Прибавим сюда недавнюю тенденцию к «экскавации глубинных символических планов значения в чеховском словесном искусстве» [Finke 2005: 141], благодаря которой поэтическое часто обнаруживает себя как мифопоэтическое. В результате сквозь очертания чеховских провинциальных городов, городков и уездов начинают проглядывать древние архетипические модели, а чеховские «хмурые люди» чиновники, помещики, студенты, учителя, жалкие мужья и несчастные жены, которые, казалось бы, безнадежно погрязли в бытовом и рутинном, переосмысливаются в качестве проекций мифологических богов, библейских патриархов и христианских святых.
Образ Чехова как собеседника античных трагиков, Данте и Шекспира, чья образность окликает классические мифы и язык Библии, кажется надежно утвердившимся в чеховедении.
Мой подход перекликается с этими мифопоэтическими прочтениями и одновременно отличается от них. Он разделяет с ними убежденность в том, что «как в поэзии, у Чехова нет случайных слов» [de Sherbinin 1997: 144] и что «краткость чеховских текстов и компактный стиль его письма идут рука об руку с повышенным удельным весом отдельного слова» [Сендерович 1995: 12].
Соответственно, читать прозу Чехова необходимо так, как мы читали бы поэзию, «отыскивая смысл в сложных взаимоотношениях между языком, образностью, структурой и поэтическими приемами» [Jackson 1993: 3].
Я не согласен, однако, что последнее и главное слово о смысле произведения принадлежит некоему глубинному уровню, спрятанному «под поверхностью непосредственно изображенных событий» [S. Senderovich 1987: 2] и трактуемому как «символический второй план, который управляет всем текстом» [Сендерович 1995: 42][6].
На мой взгляд, подобное «управление» противоречит фундаментальному свойству чеховской поэтики, определяемому мною как промежуточность (inbetweenness), иначе говоря неустанное динамическое колебание между противоположными текстовыми полюсами (семантическими, тематическими, метафизическими)[7]. Промежуточность у Чехова часть его художественного замысла и осознанная эстетическая цель. Чтобы прояснить эту концепцию (вначале как стилистическую), обращусь к конкретному примеру.
В финале рассказа «Тиф» (1887) поручик Климов, лишь недавно оправившийся от смертельной болезни, подходит к окну. Он смотрит на «пасмурное весеннее небо» и прислушивается к «неприятному звуку старых рельсов, которые провозили мимо» (6: 136)[8]. Что означает этот «неприятный звук»?
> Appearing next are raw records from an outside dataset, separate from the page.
Lemma charge_good e s : refusable (complete e) -> inv Free s -> good s ->
  let '(e', charged, s') := charge config_ e s in
  call e' = call e /\ complete e' = complete e /\ good s' /\
  (charged = true -> inv Free s' /\ stopped_ s' = stopped_ s /\ batched_ s' = batched_ s /\
    pushed (log_ s') = pushed (log_ s)).
Proof.
  intros Hh Hi Hg. unfold charge. cbv zeta. destruct (_ && _).
  - destruct (zeromq_ config_); (split_and!; [done | done | | done]).
    + exact (same_good _ _ (refuse_same _ _ _ _ Hh) Hg).
    + by apply stop_good.
  - split_and!; [done | done | | intros _; split_and!; try done; exact Hi]. eapply same_good; [| exact Hg]. by split_and!.
Qed.

Lemma refusable_plain e : refusable (complete e) -> is_stop e = false /\ is_close e = false.
Proof. unfold is_stop, is_close. by destruct (complete e). Qed.

(** A write that is not a part of a batch, made while none is open. *)
Lemma do_write_good e notification s : refusable (complete e) -> inv Free s -> good s ->
  (token_of e = Other \/ token_of e = Single) ->
  (closing (pushed (log_ s)) = false -> batched_ s = false) -> good (do_write config_ e notification s).
Proof.
  intros Hh Hi Hg Ht Hb. unfold do_write. destruct (stopped_ s) eqn:Hst; [done |].
  assert (forall e', call e' = call e -> complete e' = complete e ->
    (token_of e' = Other \/ token_of e' = Single) /\ is_close e' = false) as He.
  { intros e' Hc Hd. unfold token_of. rewrite Hc. split; [exact Ht |].
    apply (refusable_plain e'). by rewrite Hd. }
  destruct notification.
  - pose proof (charge_good e s Hh Hi Hg) as Hc.
    destruct (charge config_ e s) as [[e' []] s']; destruct Hc as (H1 & H2 & Hg' & Hs'); simpl; [| done].
    destruct (Hs' eq_refl) as (Hi' & Hst' & Hb' & Hp'). destruct (He e' H1 H2).
    apply enqueue_other_good; try done; [congruence |]. rewrite Hp', Hb'. done.
  - destruct (He (mk_pending 0 (call e) (complete e)) eq_refl eq_refl). by apply enqueue_other_good.
Qed.

Lemma do_defer_write_good e s : refusable (complete e) -> inv Free s -> good s ->
  token_of e = Other -> good (do_defer_write config_ e s).
Proof.
  intros Hh Hi Hg Ht. unfold do_defer_write. destruct (batched_ s) eqn:Hb.
  - pose proof (charge_good e s Hh Hi Hg) as Hc.
    destruct (charge config_ e s) as [[e' []] s']; destruct Hc as (H1 & H2 & Hg' & _); [| done].
    destruct Hg' as [G1 G2 G3 G4 G5 G6 G7]. split; try done. simpl. apply Forall_app. split; [done |].
    apply Forall_singleton. unfold token_of. rewrite H1. split; [exact Ht |].
    apply refusable_plain. by rewrite H2.
  - apply do_write_good; [done | done | done | by left | done].
Qed.
(* ===== verification/HttpEnums.v ===== *)
(** * HttpEnums: the field names, verbs and status codes of http

    Models [include/bitcoin/network/messages/http/enums] and
    [src/messages/http/enums]: [field], [verb] and [status] with their tables
    of names, and the lookups in them.  Names of fields compare ignoring case
    ([iequals] of [src/messages/http/fields.cpp]), verbs exactly. *)

From S2P Require Import Prelude.

Module http_text.

(** Ascii letters to lower case. *)
Definition lower (c : Z) : Z := if (65 <=? c) && (c <=? 90) then c + 32 else c.

Definition iequals (left right : bytes) : bool :=
  (len left =? len right) && bool_decide (map lower left = map lower right).

Lemma lower_idem c : lower (lower c) = lower c.
Proof.
  unfold lower. destruct ((65 <=? c) && (c <=? 90)) eqn:H; [| by rewrite H].
  by destruct ((65 <=? c + 32) && (c + 32 <=? 90)) eqn:Hc; [lia |].
Qed.

(** The name that a name is compared by. *)
Definition fold_case (name : bytes) : bytes := map lower name.

Lemma iequals_spec left right : iequals left right = bool_decide (fold_case left = fold_case right).
Proof.
  unfold iequals, fold_case. case_bool_decide as H; [| by rewrite andb_false_r].
  apply (f_equal length) in H. rewrite !length_map in H. unfold len. rewrite H, Z.eqb_refl. done.
Qed.

Lemma iequals_refl l : iequals l l = true.
Proof. rewrite iequals_spec. by rewrite bool_decide_true. Qed.

Lemma iequals_sym left right : iequals left right = iequals right left.
Proof. rewrite !iequals_spec. by apply bool_decide_ext. Qed.
End http_text.
Import http_text.

(** Equality on an enumeration is that of its values. *)
Lemma decide_by_value {A} (value : A -> Z) (of_value : Z -> option A) :
  (forall a, of_value (value a) = Some a) -> EqDecision A.
Proof.
  intros Hf a b. destruct (decide (value a = value b)) as [H | H]; [left | right; congruence].
  apply (f_equal of_value) in H. rewrite !Hf in H. congruence.
Defined.

(** ** Header field names, those not enumerated are unknown *)

Module field.

Inductive field : Set :=
  | unknown | accept | access_control_allow_headers | access_control_allow_methods
  | access_control_allow_origin | access_control_max_age | access_control_request_headers
  | access_control_request_method | authorization | connection | content_disposition
  | content_length | content_type | date | host | keep_alive | location | origin
  | sec_websocket_accept | sec_websocket_extensions | sec_websocket_key
  | sec_websocket_protocol | sec_websocket_version | server | transfer_encoding | upgrade
  | user_agent | vary.

Definition enumerators : list field := [
  unknown; accept; access_control_allow_headers; access_control_allow_methods;
  access_control_allow_origin; access_control_max_age; access_control_request_headers;
  access_control_request_method; authorization; connection; content_disposition;
  content_length; content_type; date; host; keep_alive; location; origin;
  sec_websocket_accept; sec_websocket_extensions; sec_websocket_key;
  sec_websocket_protocol; sec_websocket_version; server; transfer_encoding; upgrade;
  user_agent; vary].

Definition to_value (e : field) : Z :=
  match e with
  | unknown => 0 | accept => 1 | access_control_allow_headers => 2
  | access_control_allow_methods => 3 | access_control_allow_origin => 4
  | access_control_max_age => 5 | access_control_request_headers => 6
  | access_control_request_method => 7 | authorization => 8 | connection => 9
  | content_disposition => 10 | content_length => 11 | content_type => 12 | date => 13
  | host => 14 | keep_alive => 15 | location => 16 | origin => 17
  | sec_websocket_accept => 18 | sec_websocket_extensions => 19 | sec_websocket_key => 20
  | sec_websocket_protocol => 21 | sec_websocket_version => 22 | server => 23
  | transfer_encoding => 24 | upgrade => 25 | user_agent => 26 | vary => 27
  end.

Definition of_value (v : Z) : option field := find (fun e => to_value e =? v) enumerators.

#[global] Instance field_eq_dec : EqDecision field.
Proof. apply (decide_by_value to_value of_value). by intros []. Defined.

Definition field_names : list (field * bytes) := [
  (accept, chars "Accept");
  (access_control_allow_headers, chars "Access-Control-Allow-Headers");
  (access_control_allow_methods, chars "Access-Control-Allow-Methods");
  (access_control_allow_origin, chars "Access-Control-Allow-Origin");
  (access_control_max_age, chars "Access-Control-Max-Age");
  (access_control_request_headers, chars "Access-Control-Request-Headers");
  (access_control_request_method, chars "Access-Control-Request-Method");
  (authorization, chars "Authorization"); (connection, chars "Connection");
  (content_disposition, chars "Content-Disposition");
  (content_length, chars "Content-Length"); (content_type, chars "Content-Type");
  (date, chars "Date"); (host, chars "Host"); (keep_alive, chars "Keep-Alive");
  (location, chars "Location"); (origin, chars "Origin");
  (sec_websocket_accept, chars "Sec-WebSocket-Accept");
  (sec_websocket_extensions, chars "Sec-WebSocket-Extensions");
  (sec_websocket_key, chars "Sec-WebSocket-Key");
  (sec_websocket_protocol, chars "Sec-WebSocket-Protocol");
  (sec_websocket_version, chars "Sec-WebSocket-Version"); (server, chars "Server");
  (transfer_encoding, chars "Transfer-Encoding"); (upgrade, chars "Upgrade");
  (user_agent, chars "User-Agent"); (vary, chars "Vary")].

(** The field of the name (case insensitive), or unknown. *)
Definition to_field (name : bytes) : field :=
  match find (fun item => iequals item.2 name) field_names with
  | Some item => item.1
  | None => unknown
  end.

(** The canonical name of the field, empty for unknown. *)
Definition to_string (name : field) : bytes :=
  match find (fun item => bool_decide (item.1 = name)) field_names with
  | Some item => item.2
  | None => []
  end.

Lemma to_field_string f : to_field (to_string f) = f.
Proof. by destruct f. Qed.

Lemma to_field_case a b : iequals a b = true -> to_field a = to_field b.
Proof.
  rewrite iequals_spec, bool_decide_eq_true. intros H. unfold to_field.
  generalize field_names. intros l. induction l as [| x l IH]; [done |]. simpl.
  rewrite !iequals_spec, H. destruct (bool_decide _); [done | apply IH].
Qed.

Lemma to_field_known n : to_field n <> unknown -> iequals (to_string (to_field n)) n = true.
Proof.
  unfold to_field. destruct (find _ _) as [[f t] |] eqn:Hf; [| done]. intros _.
  apply find_some in Hf as [Hi He]. simpl in *. rewrite <- He. f_equal. clear He.
  repeat (destruct Hi as [Hi | Hi]; [by injection Hi as <- <- |]). destruct Hi.
Qed.
End field.

(** ** Request methods *)

Module verb.

Inductive verb : Set :=
  | unknown | delete_ | get | head | post | put | connect | options | trace | copy | lock
  | mkcol | move | propfind | proppatch | search | unlock | bind | rebind | unbind | acl
  | report | mkactivity | checkout | merge | msearch | notify | subscribe | unsubscribe
  | patch | purge | mkcalendar | link | unlink | websocket | stream.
С одной стороны, перед нами реалистическая дет аль, цель которой создать ощущение достоверности, «документальности» происходящего. Рельсы это просто рельсы: вероятно, они были только-только заменены на новые и так совпало, что их провозят мимо окна как раз в то время, когда к нему приблизился герой. С другой стороны, очевидно, что ограничивать эту деталь миметической функцией было бы столь же опрометчиво, сколь и игнорировать ее жизнеподобие. Единичность образа, его соотнесенность с «пасмурным весенним небом», сильное положение в концовке рассказа явно указывают на то, что «старые рельсы» несут семантическую нагрузку, смещающую их к полюсу символизации.
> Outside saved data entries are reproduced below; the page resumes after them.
(* ===== verification/HttpBodies.v ===== *)
(** * HttpBodies: bodies of http messages

    Models [include/bitcoin/network/messages/http/bodies.hpp]: the readers and
    writers of the empty body, of bytes in a container, of bytes in memory of
    the caller, and of buffers that the caller provides one by one.  The
    readers satisfy the laws of [HttpParser].  The body in a file is not
    modelled. *)

From S2P Require Import Prelude.
From S2P Require Import Errors.
From S2P Require Import HttpEnums.
From S2P Require Import HttpFields.
From S2P Require Import HttpHeader.
From S2P Require Import HttpParse.
From S2P Require Import HttpParser.

(** The writer of a body, which gives a buffer and whether more follow, or
    nothing when it is done. *)
Class BodyWriter (V : Type) := {
  writer_init : V -> V * code;
  writer_get : V -> option (bytes * bool) * code * V
}.

(** ** A body that must be empty *)

Module empty_body.
Definition t : Type := unit.

Definition init (length : option Z) (h : header.t) (v : t) : t * code := (v, cleared).
Definition put (buffer : bytes) (v : t) : Z * code * t :=
  (0, (if len buffer =? 0 then cleared else to_http_code http_error.unexpected_body), v).
Definition finish (v : t) : t * code := (v, cleared).

Definition write_init (v : t) : t * code := (v, cleared).
Definition get (v : t) : option (bytes * bool) * code * t := (None, cleared, v).
End empty_body.

#[global] Instance empty_reader : BodyReader empty_body.t := {|
  reader_init := empty_body.init; reader_put := empty_body.put; reader_finish := empty_body.finish |}.
#[global] Instance empty_writer : BodyWriter empty_body.t := {|
  writer_init := empty_body.write_init; writer_get := empty_body.get |}.

(** ** A body of bytes or characters in a contiguous container *)

Module contiguous_body.

(** [std::vector::max_size] and [std::string::max_size]. *)
Class Container := max_size : Z.

Record t := mk { value : bytes }.

Section body.
Context `{Container}.

Definition init (length : option Z) (h : header.t) (v : t) : t * code :=
  match length with
  | Some n => if n >? max_size then (v, to_http_code http_error.buffer_overflow) else (mk [], cleared)
  | None => (mk [], cleared)
  end.

Definition put (buffer : bytes) (v : t) : Z * code * t :=
  if len buffer >? max_size - len (value v)
  then (0, to_http_code http_error.buffer_overflow, v)
  else (len buffer, cleared, mk (value v ++ buffer)).

Definition finish (v : t) : t * code := (v, cleared).
End body.

Definition write_init (v : t) : t * code := (v, cleared).
Definition get (v : t) : option (bytes * bool) * code * t := (Some (value v, false), cleared, v).
End contiguous_body.

#[global] Instance contiguous_reader `{contiguous_body.Container} : BodyReader contiguous_body.t := {|
  reader_init := contiguous_body.init; reader_put := contiguous_body.put;
  reader_finish := contiguous_body.finish |}.
#[global] Instance contiguous_writer : BodyWriter contiguous_body.t := {|
  writer_init := contiguous_body.write_init; writer_get := contiguous_body.get |}.

(** ** A body of bytes in memory of the caller: what is filled, and the size
    that remains *)

Module span_body.
Record t := mk { filled : bytes; size : Z }.

Definition init (length : option Z) (h : header.t) (v : t) : t * code :=
  match length with
  | Some n => if n >? size v then (v, to_http_code http_error.buffer_overflow) else (v, cleared)
  | None => (v, cleared)
  end.

Definition put (buffer : bytes) (v : t) : Z * code * t :=
  if len buffer >? size v then (0, to_http_code http_error.buffer_overflow, v)
  else (len buffer, cleared, mk (filled v ++ buffer) (size v - len buffer)).

Definition finish (v : t) : t * code := (v, cleared).
End span_body.

#[global] Instance span_reader : BodyReader span_body.t := {|
  reader_init := span_body.init; reader_put := span_body.put; reader_finish := span_body.finish |}.

(** ** A body of buffers that the caller provides: what is filled, whether
    there is a buffer, the size that remains of it, whether more follow, and
    the toggle of the writer *)

Module buffer_body.
Record t := mk { filled : bytes; data : bool; size : N; more : bool; toggle_ : bool }.

Definition init (length : option Z) (h : header.t) (v : t) : t * code := (v, cleared).

Definition put (buffer : bytes) (v : t) : Z * code * t :=
  if negb (data v) then (0, to_http_code http_error.need_buffer, v) else
  let n := len buffer `min` Z.of_N (size v) in
  (n, (if n <? len buffer then to_http_code http_error.need_buffer else cleared),
   mk (filled v ++ ztake n buffer) (data v) (size v - Z.to_N n)%N (more v) (toggle_ v)).

Definition finish (v : t) : t * code := (v, cleared).

Definition write_init (v : t) : t * code := (v, cleared).

(** The buffer to write is [filled]. *)
Definition get (v : t) : option (bytes * bool) * code * t :=
  let waiting := if more v then to_http_code http_error.need_buffer else cleared in
  if toggle_ v then (None, waiting, mk (filled v) (data v) (size v) (more v) false) else
  if data v then (Some (filled v, more v), cleared, mk (filled v) (data v) (size v) (more v) true) else
  (None, waiting, v).
End buffer_body.

#[global] Instance buffer_reader : BodyReader buffer_body.t := {|
  reader_init := buffer_body.init; reader_put := buffer_body.put; reader_finish := buffer_body.finish |}.
#[global] Instance buffer_writer : BodyWriter buffer_body.t := {|
  writer_init := buffer_body.write_init; writer_get := buffer_body.get |}.

(** ** Their laws *)

Lemma empty_false (l : bytes) : l <> [] -> (len l =? 0) = false.
Proof. intros Hl. destruct l; [done |]. rewrite len_cons. pose proof (len_nonneg l). lia. Qed.

#[global] Instance empty_laws : BodyLaws empty_body.t.
Proof.
  split; simpl; try done.
  - intros d v. unfold empty_body.put. by destruct (len d =? 0).
  - intros d v u ec v' [= <- <- <-]. pose proof (len_nonneg d). lia.
  - intros d v u ec v' [= <- <- <-]. destruct (len d =? 0) eqn:Hd; [lia | done].
  - intros a b v u ec v' u2 ec2 v2 Ha Hb. unfold empty_body.put. rewrite empty_false by done. by intros [= <- <- <-].
  - intros a b v u ec v' Ha. unfold empty_body.put. rewrite !empty_false by (by destruct a). by intros [= <- <- <-].
Qed.

#[global] Instance contiguous_laws `{contiguous_body.Container} : BodyLaws contiguous_body.t.
Proof.
  split; simpl; try done.
  - intros n h v. unfold contiguous_body.init. destruct n as [n |]; [by destruct (n >? _) | done].
  - intros d v. unfold contiguous_body.put. by destruct (_ >? _).
  - intros d v u ec v'. unfold contiguous_body.put. pose proof (len_nonneg d).
    destruct (_ >? _); intros [= <- <- <-]; lia.
  - intros d v u ec v'. unfold contiguous_body.put. by destruct (_ >? _); intros [= <- <- <-].
  - intros a b v u ec v' u2 ec2 v2 _ _. unfold contiguous_body.put.
    destruct (len a >? _) eqn:Ha; intros [= <- <- <-]; [done |]. intros _. simpl. rewrite !len_app.
    replace (len a + len b >? contiguous_body.max_size - len (contiguous_body.value v))
      with (len b >? contiguous_body.max_size - (len (contiguous_body.value v) + len a)) by lia.
    destruct (len b >? _); intros [= <- <- <-]; [done |]. simpl. by rewrite app_assoc.
  - intros a b v u ec v' _. unfold contiguous_body.put.
    destruct (len a >? _) eqn:Ha; intros [= <- <- <-]; [intros _ | done]. simpl. rewrite len_app.
    pose proof (len_nonneg b). destruct (len a + len b >? _) eqn:?; [done | lia].
Qed.

#[global] Instance span_laws : BodyLaws span_body.t.
Proof.
  split; simpl; try done.
  - intros n h v. unfold span_body.init. destruct n as [n |]; [by destruct (n >? _) | done].
  - intros d v. unfold span_body.put. by destruct (_ >? _).
  - intros d v u ec v'. unfold span_body.put. pose proof (len_nonneg d).
    destruct (_ >? _); intros [= <- <- <-]; lia.
  - intros d v u ec v'. unfold span_body.put. by destruct (_ >? _); intros [= <- <- <-].
  - intros a b v u ec v' u2 ec2 v2 _ _. unfold span_body.put.
    destruct (len a >? _) eqn:Ha; intros [= <- <- <-]; [done |]. intros _. simpl. rewrite !len_app.
    replace (len a + len b >? span_body.size v) with (len b >? span_body.size v - len a) by lia.
    destruct (len b >? _); intros [= <- <- <-]; [done |]. simpl. rewrite app_assoc. do 2 f_equal. lia.
  - intros a b v u ec v' _. unfold span_body.put.
    destruct (len a >? _) eqn:Ha; intros [= <- <- <-]; [intros _ | done]. simpl. rewrite len_app.
    pose proof (len_nonneg b). destruct (len a + len b >? _) eqn:?; [done | lia].
Qed.

Lemma ztake_app_more (a b : bytes) n : 0 <= n -> ztake (len a + n) (a ++ b) = a ++ ztake n b.
Proof.
  intros Hn. unfold ztake, len. rewrite Z2Nat.inj_add, Nat2Z.id by lia. by rewrite take_app_add.
Qed.

#[global] Instance buffer_laws : BodyLaws buffer_body.t.
Proof.
  split; simpl; try done.
  - intros d v. unfold buffer_body.put. destruct (negb _); [done |]. by destruct (_ <? _).
  - intros d v u ec v'. unfold buffer_body.put. pose proof (len_nonneg d).
    destruct (negb _); intros [= <- <- <-]; lia.
  - intros d v u ec v'. unfold buffer_body.put. destruct (negb _); [by intros [= <- <- <-] |].
    destruct (_ <? len d) eqn:Hd; intros [= <- <- <-]; [done | lia].
  - intros a b v u ec v' u2 ec2 v2 _ _. unfold buffer_body.put. destruct (buffer_body.data v) eqn:Hdata; simpl;
      [| by intros [= <- <- <-]].
    destruct (_ <? len a) eqn:Ha; intros [= <- <- <-]; [done | intros _]. simpl. rewrite ?Hdata. simpl.
    rewrite len_app. set (s := buffer_body.size v) in *. pose proof (len_nonneg a). pose proof (len_nonneg b).
    replace (Z.of_N (s - Z.to_N (len a `min` Z.of_N s))) with (Z.of_N s - len a) by lia.
    replace ((len a + len b) `min` Z.of_N s) with (len a + len b `min` (Z.of_N s - len a)) by lia.
    replace (len a + len b `min` (Z.of_N s - len a) <? len a + len b) with (len b `min` (Z.of_N s - len a) <? len b) by lia.
    rewrite (ztake_ge (_ `min` _) a) by lia. replace (len a `min` Z.of_N s) with (len a) by lia.
    assert (ztake (len a + len b `min` (Z.of_N s - len a)) (a ++ b) = a ++ ztake (len b `min` (Z.of_N s - len a)) b) as ->.
    { apply ztake_app_more. lia. }
    set (n := len b `min` _).
    replace (s - Z.to_N (len a) - Z.to_N n)%N with (s - Z.to_N (len a + n))%N by lia.
    destruct (n <? len b) eqn:Hb; intros [= <- <- <-]; simpl; by rewrite app_assoc.
  - intros a b v u ec v' _. unfold buffer_body.put. destruct (buffer_body.data v) eqn:Hdata; simpl;
      [| by intros [= <- <- <-]].
    destruct (_ <? len a) eqn:Ha; intros [= <- <- <-]; [intros _ | done]. simpl. rewrite len_app.
    set (s := buffer_body.size v) in *. pose proof (len_nonneg b).
    replace ((len a + len b) `min` Z.of_N s) with (Z.of_N s) by lia. replace (len a `min` Z.of_N s) with (Z.of_N s) by lia.
    destruct (Z.of_N s <? len a + len b) eqn:?; [| lia]. rewrite ztake_app_le by lia. done.
Qed.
Здесь мы оказываемся на новой развилке.
Звук рельсов метонимически отсылает к железной дороге, иначе говоря к образам, ассоциирующимся с путешествием больного протагониста на поезде в первой половине рассказа: его бред, «металлические голоса», которые он слышит, чувство «кошмарной тоски» и отвращения, испытываемого по отношению ко всем проявлениям жизни, «тяжелая, кошмарная лень», буквально парализующая героя. В финале рассказа эта кошмарная реальность осталась в прошлом. Но так ли это? «Неприятный» звук рельсов не просто напоминание о недавней болезни; это еще и свидетельство ее непреходящего, экзистенциального характера («недуг бытия», по формуле Баратынского).